[[ Raw data, beginning ]]
(* ===== verification/Preflight.v ===== *)
(** The operator's [preflight] command, [internal/cli/preflight.go]: the checks
    that tell whether a worker is ready to start. Of each printed line the
    status and the name of the check are kept. *)
From S2P Require Import Prelude Effects GoText Checkpoint Chain JobCalls Registration Operator.

#[local] Open Scope prog_scope.

(** [PreflightChain], the key loader, the gateway and the HTTP probes, whose
    bodies are decoded by a call of their own. *)
Inductive PreE : Type -> Type :=
  | PreNow : PreE Z
  | PreChainID : PreE (result Z)
  | PreHead : PreE (result HeadInfo)
  | PreIsWorkerRegistered : PreE (result bool)
  | PreGetMinWorkerStake : PreE (result (option Z))
  | PreIsWorkerSuspended : PreE (result bool)
  | PreGetOffenseCount : PreE (result Z)
  | PreGetSuspendedUntil : PreE (result Z)
  | PreGetWorkerStake : PreE (result Z)
  | PreBalance : PreE (result Z)
  | PreLoadECDHKey : PreE (result bytes)
  | PreGetWorkerEncryptionKey : PreE (result bytes)
  | IsModelWhitelisted (id : Z) : PreE (result bool)
  | IsModelEnabled (id : Z) : PreE (result bool)
  | WorkerSupportsModel (id : Z) : PreE (result bool)
  | PreAuthenticate : PreE (result unit)
  | PreGet (url : string) : PreE (result Z)
  | DecodeTags : PreE (result (list string))
  | DecodeVersion : PreE (result string)
  | PreCloseBody : PreE unit.

Module Preflight.
Definition headStaleAfter : Z := 60 * Second.

(** [publishedMinStakeLCAI]. *)
Definition publishedMinStakeLCAI (chainID : Z) : option Z :=
  if chainID =? 8200 then Some 5000 else if chainID =? 9200 then Some 50000 else None.

Record PreflightHandler : Type := MkPreflight {
  ChainID : Z;
  ModelIDs : list Z;
  ModelNames : list string;
  has_LoadECDHKey : bool;
  has_Gateway : bool;
  OllamaURL : string;
  BeaconURL : string;
}.

(** ** The report *)
Inductive status : Type := PASS | WARN | FAIL | SKIP.
Record report : Type := MkReport { passed : Z; warned : Z; failed : Z; lines : list (status * string) }.

Definition line (s : status) (name : string) (r : report) : list (status * string) := lines r ++ [(s, name)].
Definition pass (name : string) (r : report) : report := MkReport (passed r + 1) (warned r) (failed r) (line PASS name r).
Definition warn (name : string) (r : report) : report := MkReport (passed r) (warned r + 1) (failed r) (line WARN name r).
Definition failf (name : string) (r : report) : report := MkReport (passed r) (warned r) (failed r + 1) (line FAIL name r).
Definition skip (name : string) (r : report) : report := MkReport (passed r) (warned r) (failed r) (line SKIP name r).

Section Checks.
Context (h : PreflightHandler).

Definition checkRPC (now : Z) (r : report) : prog PreE (bool * report) :=
  id <- call PreChainID ;;
  match id with
  | Err _ => Ret (false, failf "rpc" r)
  | Ok id =>
      if negb (i64_wrap id =? ChainID h) then Ret (false, failf "rpc" r)
      else
        head <- call PreHead ;;
        match head with
        | Err _ => Ret (false, failf "rpc" r)
        | Ok head =>
            let lag := Round (Sub now (Timestamp head * Second)) Second in
            Ret (true, if headStaleAfter <? lag then warn "rpc" r else pass "rpc" r)
        end
  end.

Definition checkSuspension (r : report) : prog PreE report :=
  suspended <- call PreIsWorkerSuspended ;;
  match suspended with
  | Err _ => Ret (failf "suspended" r)
  | Ok suspended =>
      _ <- call PreGetOffenseCount ;;
      if negb suspended then Ret (pass "suspended" r)
      else
        until <- call PreGetSuspendedUntil ;;
        match until with
        | Err _ => Ret (failf "suspended" r)
        | Ok _ => _ <- call PreHead ;; Ret (failf "suspended" r)
        end
  end.

Definition checkStake (minStake : Z) (r : report) : prog PreE report :=
  stake <- call PreGetWorkerStake ;;
  Ret (match stake with
       | Err _ => failf "stake" r
       | Ok stake => if stake <? minStake then failf "stake" r else pass "stake" r
       end).

Definition checkBalance (registered : bool) (minStake : option Z) (r : report) : prog PreE report :=
  bal <- call PreBalance ;;
  Ret (match bal with
       | Err _ => failf "balance" r
       | Ok bal =>
           let buffer := Operator.lcaiToWei Operator.gasBufferLCAI in
           if registered then
             if bal =? 0 then failf "balance" r
             else if bal <? buffer then warn "balance" r else pass "balance" r
           else
             match minStake with
             | None => skip "balance" r
             | Some minStake =>
                 if bal <? minStake then failf "balance" r
                 else if bal <? minStake + buffer then warn "balance" r else pass "balance" r
             end
       end).

Definition checkECDH (registered : bool) (r : report) : prog PreE report :=
  if negb (has_LoadECDHKey h) then Ret (skip "ecdh" r)
  else
    key <- call PreLoadECDHKey ;;
    match key with
    | Err e => Ret (if errors_Is e ErrNotExist && negb registered then warn "ecdh" r else failf "ecdh" r)
    | Ok key =>
        if negb registered then Ret (pass "ecdh" r)
        else
          onChain <- call PreGetWorkerEncryptionKey ;;
          Ret (match onChain with
               | Err _ => failf "ecdh" r
               | Ok onChain => if negb (bool_decide (onChain = key)) then failf "ecdh" r else pass "ecdh" r
               end)
    end.

(** One model of [checkModels]. *)
Definition checkModel (registered : bool) (id : Z) (r : report) : prog PreE report :=
  whitelisted <- call (IsModelWhitelisted id) ;;
  match whitelisted with
  | Ok true =>
      enabled <- call (IsModelEnabled id) ;;
      match enabled with
      | Ok true =>
          if negb registered then Ret (pass "model" r)
          else
            supported <- call (WorkerSupportsModel id) ;;
            Ret (match supported with Ok true => pass "model" r | _ => failf "model" r end)
      | _ => Ret (failf "model" r)
      end
  | _ => Ret (failf "model" r)
  end.

Fixpoint check_models (registered : bool) (ids : list Z) (r : report) : prog PreE report :=
  match ids with
  | [] => Ret r
  | id :: ids => r <- checkModel registered id r ;; check_models registered ids r
  end.

Definition checkModels (registered : bool) (r : report) : prog PreE report :=
  match ModelIDs h with
  | [] => Ret (skip "model" r)
  | _ =>
      if negb (bool_decide (length (ModelNames h) = length (ModelIDs h))) then Ret (failf "model" r)
      else check_models registered (ModelIDs h) r
  end.

(** The part of [checkChain] about the stake: the minimum it read, if any. *)
Definition check_min_stake (registered : bool) (r : report) : prog PreE (option Z * report) :=
  answer <- call PreGetMinWorkerStake ;;
  match answer with
  | Err _ => Ret (None, failf "stake" r)
  | Ok None => Ret (None, r)
  | Ok (Some minStake) =>
      let r := match publishedMinStakeLCAI (ChainID h) with
               | Some pub => if negb (minStake =? Operator.lcaiToWei pub) then warn "stake" r else r
               | None => r
               end in
      r <- (if registered then checkStake minStake r else Ret (skip "stake" r)) ;;
      Ret (Some minStake, r)
  end.

Definition checkChain (r : report) : prog PreE report :=
  registered <- call PreIsWorkerRegistered ;;
  match registered with
  | Err _ => Ret (failf "registered" r)
  | Ok registered =>
      r <- (if registered : bool then checkSuspension (pass "registered" r) else Ret (failf "registered" r)) ;;
      mr <- check_min_stake registered r ;;
      r <- checkBalance registered (fst mr) (snd mr) ;;
      r <- checkECDH registered r ;;
      checkModels registered r
  end.

Definition checkGateway (r : report) : prog PreE report :=
  if negb (has_Gateway h) then Ret (skip "gateway" r)
  else
    auth <- call PreAuthenticate ;;
    Ret (match auth with Err _ => failf "gateway" r | Ok _ => pass "gateway" r end).

(** [GatewayPing.Authenticate], what stands behind [PreAuthenticate] when no
    signing key is loaded. *)
Definition GatewayPing_Authenticate (url : string) : prog PreE (result unit) :=
  resp <- call (PreGet (trim_slashes url +:+ "/api/auth/challenge")) ;;
  match resp with
  | Err e => Ret (Err e)
  | Ok code =>
      deferred (Ret (if negb (code =? 200) then Err (errorf "challenge endpoint returned an error") else Ok tt))
        (fun _ => call PreCloseBody)
  end.

(** The models Ollama does not have, by name or as [:latest]. *)
Definition is_present (present : list string) (name : string) : bool :=
  bool_decide (name ∈ present) || bool_decide ((name +:+ ":latest") ∈ present).
(** What a service brings up. *)
Definition serves (c : Config.t) (s : Service.Service) (acts : list Service.action) : Prop :=
  (Service.Up Service.Asynq ∈ acts <-> sorting c = false /\ external c = false) /\
  (Service.Up Service.JobStream ∈ acts <-> sorting c = false /\ external c = true) /\
  (Service.Up Service.Jobs ∈ acts /\ Service.Up Service.Sessions ∈ acts <-> sorting c = true) /\
  (Service.Up Service.HeartbeatMonitor ∈ acts \/ Service.Up Service.GatewayHeartbeat ∈ acts) /\
  (Service.Up Service.HeartbeatMonitor ∈ acts -> Service.monitor s = true) /\
  (Service.Up Service.ResponseStream ∈ acts <-> sorting c = true /\ external c = true).
Definition is_up (a : Service.action) : Prop := match a with Service.Up _ => True | _ => False end.

Lemma run_ups s tr r : runs (Service.Run s) tr r -> forall p, Service.Up p ∈ Service.actions tr <-> Service.Up p ∈ Service.ups s.
Proof.
  intros Hr p. destruct (always_runs _ _ _ _ (Service.run_finishes s) Hr) as [(d & w & Hd & Hw & ->) _].
  assert (Service.Up p ∉ d) as Hd' by (destruct Hd as [-> | ->]; set_solver).
  assert (Service.Up p ∉ w) as Hw' by (unfold Service.waits in Hw; destruct (Service.watchers s); [destruct Hw as [->|[b ->]]|subst w]; set_solver).
  assert (Service.Up p ∉ Service.downs s ++ Service.on (Service.watchers s) [Service.Cancelled]) as Hs.
  { assert (forall b a, ~ is_up a -> Forall (fun a => ~ is_up a) (Service.on b [a])) as Hon by (intros [] a Ha; [by apply Forall_singleton|by apply Forall_nil_2]).
    assert (Forall (fun a => ~ is_up a) (Service.downs s ++ Service.on (Service.watchers s) [Service.Cancelled])) as Hf
      by (unfold Service.downs; rewrite !Forall_app; repeat split; try (apply Hon; by intros []); apply Forall_singleton; by intros []).
    intros Hin. by apply (proj1 (Forall_forall _ _) Hf _ Hin). }
  rewrite !elem_of_app in *. rewrite elem_of_cons, elem_of_nil. naive_solver.
Qed.

(** The services [New] builds have what the default mode starts. *)
Lemma built_is_whole c b : wired c b -> Service.whole (service b).
Proof. intros [Hm _] Hw Hg. destruct (sorting c), (external c); destruct_and!; by try congruence. Qed.

Lemma wired_serves c b tr r : wired c b -> runs (Service.Run (service b)) tr r -> serves c (service b) (Service.actions tr).
Proof.
  intros (Hm & _) Hr. pose proof (run_ups _ _ _ Hr) as Hu. unfold serves. rewrite !Hu. clear Hu Hr.
  unfold Service.ups. destruct (service b) as [m a mo g st w rs rr ? re ? ? ?]. cbn in *.
  destruct (sorting c), (external c); destruct_and!; subst; cbn [andb negb];
    repeat (progress rewrite ?elem_of_app, ?Service.elem_of_on, ?elem_of_cons, ?elem_of_nil); repeat split; intuition congruence.
Qed.

(** C39. A worker is only built registered and able to serve. When [New] returns
    a service, the chain has answered that the worker is registered under the
    very ECDH key it loaded, the session keys and the release store are open,
    a first heartbeat was written if it has a monitor, and the gateway has
    accepted it if one is configured. Its parts are those of the configured
    mode, its handler can publish an answer in every mode and streams it unless the gateway's
    endpoint takes it, and finds every configured model under its id. When such
    a service runs it starts the intake of its mode and no other, at least one heartbeat, and
    never a monitor it was built without. *)
Theorem built_worker_can_serve c tr b : runs (New Getenv range protocolVersion c) tr (Built b) ->
  started c tr b /\ wired c b /\
  (forall tr' r, runs (Service.Run (service b)) tr' r -> serves c (service b) (Service.actions tr')) /\
  ((forall m, range m ≡ₚ map_to_list m) -> forall tbl i id name spelling,
     Models.build_tables (Config.SupportedModels (Config.chain c)) = Ok tbl ->
     Models.modelIDs tbl !! i = Some id -> Config.SupportedModels (Config.chain c) !! i = Some name ->
     Inference.normalizeModelLookupKey spelling = EnvText.EncodeToString id ->
     Inference.resolveModelName (pipeline_handler b) spelling = Ok name).
Proof.
  intros Hr. destruct (new_built _ _ _ Hr) as [Hw Hs]. split; [done|]. split; [done|]. split; [intros tr' r Hr'; by eapply wired_serves|].
  intros Hrange tbl i id name spelling Ht Hi Hn Hsp. destruct Hs as [_ _ _ _ (tbl' & Ht' & _ & Htab)]. rewrite Ht in Ht'. injection Ht' as <-.
  assert (Config.SupportedModels (Config.chain c) <> []) as Hne by (by intros E; rewrite E in Hn).
  by apply (proj1 (Models.tables_resolve _ _ _ _ Ht Hne (Hrange _) Htab) i id name spelling).
Qed.
End Serves.

(** ** Runs *)
#[local] Existing Instances plain_addresses plain_urls Config.plain_text OllamaClient.plain_json.

(** A node and a gateway that answer; [cursors]: whether the cursor store opens. *)
Definition demo_world (cursors : bool) : handler NewE unit := fun X e w =>
  match e in NewE X return X * unit with
  | ReadWorkerKeystore _ => (Ok "{}"%string, tt)
  | DecryptWorkerKey _ _ => (Ok "0xME"%string, tt)
  | LoadOrGenerate _ _ => (Ok RegistrationManager.demo_key, tt)
  | NewSubpoolCoordinator | NewRedisClient | Seed _ _ => (tt, tt)
  | ConnectRPC _ | Bind _ _ | NewSessionKeyStore _ _ | ParseRedisURL _ _ | BindMetrics | OpenFileStore _ _ | StartupReconcile
  | Authenticate _ => (Ok tt, tt)
  | PendingNonceAt => (Ok 9, tt)
  | NonceAt => (Ok 7, tt)
  | NewCursorStore _ => (if cursors then Ok tt else Err (errorf "permission denied"), tt)
  | Reg e => (fst (RegistrationManager.node None false _ e
      (RegistrationManager.MkAccount (Some (RegistrationManager.MkReg RegistrationManager.demo_key 100 [])) 0)), tt)
  | Llm e => OllamaClient.demo_server [] None _ e tt
  | Life e => Service.demo_parts true (Ok tt) _ e tt
  end.

Definition sortition_env (gateway : string) (key : string) : string :=
  if bool_decide (key = "SORTITION_ENABLED"%string) then "true"
  else if bool_decide (key = "SESSION_MANAGER_ADDRESS"%string) then "0xd"
  else if bool_decide (key = "WORKER_GATEWAY_URL"%string) then gateway
  else Config.demo_env key.
Definition config_of (env : string -> string) : Config.t := fst (Config.load_all env []).
Definition demo_new (env : string -> string) (cursors : bool) :=
  fst (interp (demo_world cursors) (New env map_to_list 1 (config_of env)) tt).
Definition demo_main (env : string -> string) (cursors : bool) := fst (interp (demo_world cursors) (Main env map_to_list 1) tt).

Example demo_lives_end :
  snd (demo_main Config.demo_env true) = Some 0 /\ snd (demo_main (sortition_env "") true) = Some 0 /\
  snd (demo_main (sortition_env "") false) = Some 1 /\ snd (demo_main (sortition_env "http://gw") true) = Some 0.
Proof. vm_compute. done. Qed.

(** In the external profile the cleanup of a failed cursor store closes a Redis
    client that was never made. *)
Example nil_redis_is_closed :
  Config.Validate (config_of (sortition_env "http://gw")) = [] /\ snd (demo_new (sortition_env "http://gw") false) = Panicked /\
  events (fst (demo_new (sortition_env "http://gw") false)) =
    [Opened Service.Coordinator; Opened Service.Chain; Opened Service.Store; Closed Service.Redis] /\
  held (events (fst (demo_new (sortition_env "http://gw") false))) [] = None.
Proof. vm_compute. done. Qed.
(* ===== verification/Commands.v ===== *)
(** The operator's commands, [cmd/cli/main.go] and [cmd/cli/watch.go]: what each
    loads, checks and connects to before it hands over to the handlers of the
    other files, and the exit code. Flag parsing is Go's [flag] package; time
    limits and what is printed are left out. *)
From Stdlib Require Import Ascii.
From S2P Require Import Prelude Effects GoText Checkpoint Chain ReleaseConfig ReleaseStore JobCalls Ollama Registration Operator Lifecycle Dial EnvText Preflight Watch Config Models OperatorConfig Init Construct.

#[local] Open Scope prog_scope.

Section Calls.
Context `{A : AddressOps}.

(** [ReleaseCycle] is the release command's handler (Settlement models it),
    [WatchLoop] the ticks of the watch handler until a signal, [CloseRPC]
    closes the connection of [watch]. *)
Inductive CmdE : Type -> Type :=
  | Sys {X : Type} (e : NewE X) : CmdE X
  | Ini {X : Type} (e : InitE X) : CmdE X
  | ReleaseCycle (cfg : ReleaseConfig.Config) (reconcileOnly : bool) : CmdE (result unit)
  | EphemeralKey : CmdE (result unit)
  | BindReadOnly (contract : string) (at_ : Address) : CmdE (result unit)
  | WatchLoop (h : WatchHandler.t) (interval : Z) (webhook : string) : CmdE unit
  | CloseRPC : CmdE unit
  | CloseRedisClient : CmdE unit.

Definition op {X} (p : prog OpE X) : prog CmdE X := lift (fun Y e => Ini (Op e)) p.
Definition pre {X} (p : prog PreE X) : prog CmdE X := lift (fun Y e => Ini (Pre e)) p.
Definition life {X} (p : prog LifeE X) : prog CmdE X := lift (fun Y e => Sys (Life e)) p.
End Calls.

(** What [flag.FlagSet.Parse] makes of the arguments of a command; with
    [ExitOnError] a bad flag ends the process with 2, a request for help with 0. *)
Record flags : Type := MkFlags { string_flag : string -> string; bool_flag : string -> bool; rest : list string }.
Inductive parsed : Type := Parsed (f : flags) | BadFlags | HelpWanted.

(** [json.Unmarshal] of a keystore file, its address field. *)
Class KeystoreJSON := { UnmarshalAddress : bytes -> result string }.

(** ** Amounts, [ParseLCAI] of [internal/cli/preflight.go] *)
Module Lcai.

(** [strings.Cut]. *)
Fixpoint Cut (sep : ascii) (cs : list ascii) : list ascii * list ascii :=
  match cs with
  | [] => ([], [])
  | c :: cs => if bool_decide (c = sep) then ([], cs) else let '(before, after) := Cut sep cs in (c :: before, after)
  end.

Definition is_digit (c : ascii) : bool := match digit_value c with Some _ => true | None => false end.
(** [big.Int.SetString], of digits. *)
Definition value (ds : list ascii) : Z := foldl (fun v c => v * 10 + default 0 (digit_value c)) 0 ds.

Definition ParseLCAI (s : string) : result Z :=
  let '(whole, frac) := Cut "."%char (String.list_ascii_of_string s) in
  let digits := whole ++ frac in
  if bool_decide (digits = []) || (18 <? length frac)%nat || negb (forallb is_digit digits)
  then Err (errorf "not an LCAI amount - use plain decimals such as 750 or 60.25")
  else
    let wei := value (digits ++ repeat "0"%char (18 - length frac)) in
    if wei =? 0 then Err (errorf "the amount must be more than 0 LCAI") else Ok wei.

Lemma value_app ds es : value (ds ++ es) = value ds * 10 ^ Z.of_nat (length es) + value es.
Proof.
  unfold value. rewrite foldl_app. generalize (foldl (fun v c => v * 10 + default 0 (digit_value c)) 0 ds). intros v. revert v.
  induction es as [|e es IH] using rev_ind; intros v; [cbn; lia|]. rewrite !foldl_snoc, IH, length_app. cbn [length].
  replace (Z.of_nat (length es + 1)) with (Z.succ (Z.of_nat (length es))) by lia. rewrite Z.pow_succ_r by lia. lia.
Qed.
Lemma value_zeros n : value (repeat "0"%char n) = 0.
Proof.
  induction n as [|n IH]; [done|]. change (repeat "0"%char (S n)) with (["0"%char] ++ repeat "0"%char n). by rewrite value_app, IH.
Qed.

(** The amount is the decimal that was typed: [whole.frac] times [10 ^ 18]. *)
Lemma ParseLCAI_exact s w : ParseLCAI s = Ok w ->
  let '(whole, frac) := Cut "."%char (String.list_ascii_of_string s) in
  w <> 0 /\ (length frac <= 18)%nat /\ Forall (fun c => is_digit c = true) (whole ++ frac) /\
  w * 10 ^ Z.of_nat (length frac) = value (whole ++ frac) * 10 ^ 18.
Proof.
  unfold ParseLCAI. destruct (Cut _ _) as [whole frac]. destruct (bool_decide _ || _ || _) eqn:E; [done|].
  apply orb_false_iff in E as [[_ Hl%Nat.ltb_ge]%orb_false_iff Hd%negb_false_iff]. rewrite value_app, value_zeros, repeat_length.
  destruct (Z.eqb_spec (value (whole ++ frac) * 10 ^ Z.of_nat (18 - length frac) + 0) 0) as [|Hn]; [done|]. intros [= <-].
  split; [done|]. split; [lia|]. split; [by apply Forall_forall; intros c Hc; apply (proj1 (forallb_forall _ _) Hd), list_elem_of_In|].
  rewrite Z.add_0_r, <- Z.mul_assoc, <- Z.pow_add_r by lia. do 2 f_equal. lia.
Qed.
End Lcai.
[[ Raw data, end ]]
_What needs to be done_.
Copy out the lines above word for word, stopping after the line containing "(** [PreflightChain], the".

_Result for this task_.
(* ===== verification/Preflight.v ===== *)
(** The operator's [preflight] command, [internal/cli/preflight.go]: the checks
    that tell whether a worker is ready to start. Of each printed line the
    status and the name of the check are kept. *)
From S2P Require Import Prelude Effects GoText Checkpoint Chain JobCalls Registration Operator.

#[local] Open Scope prog_scope.

(** [PreflightChain], the key loader, the gateway and the HTTP probes, whose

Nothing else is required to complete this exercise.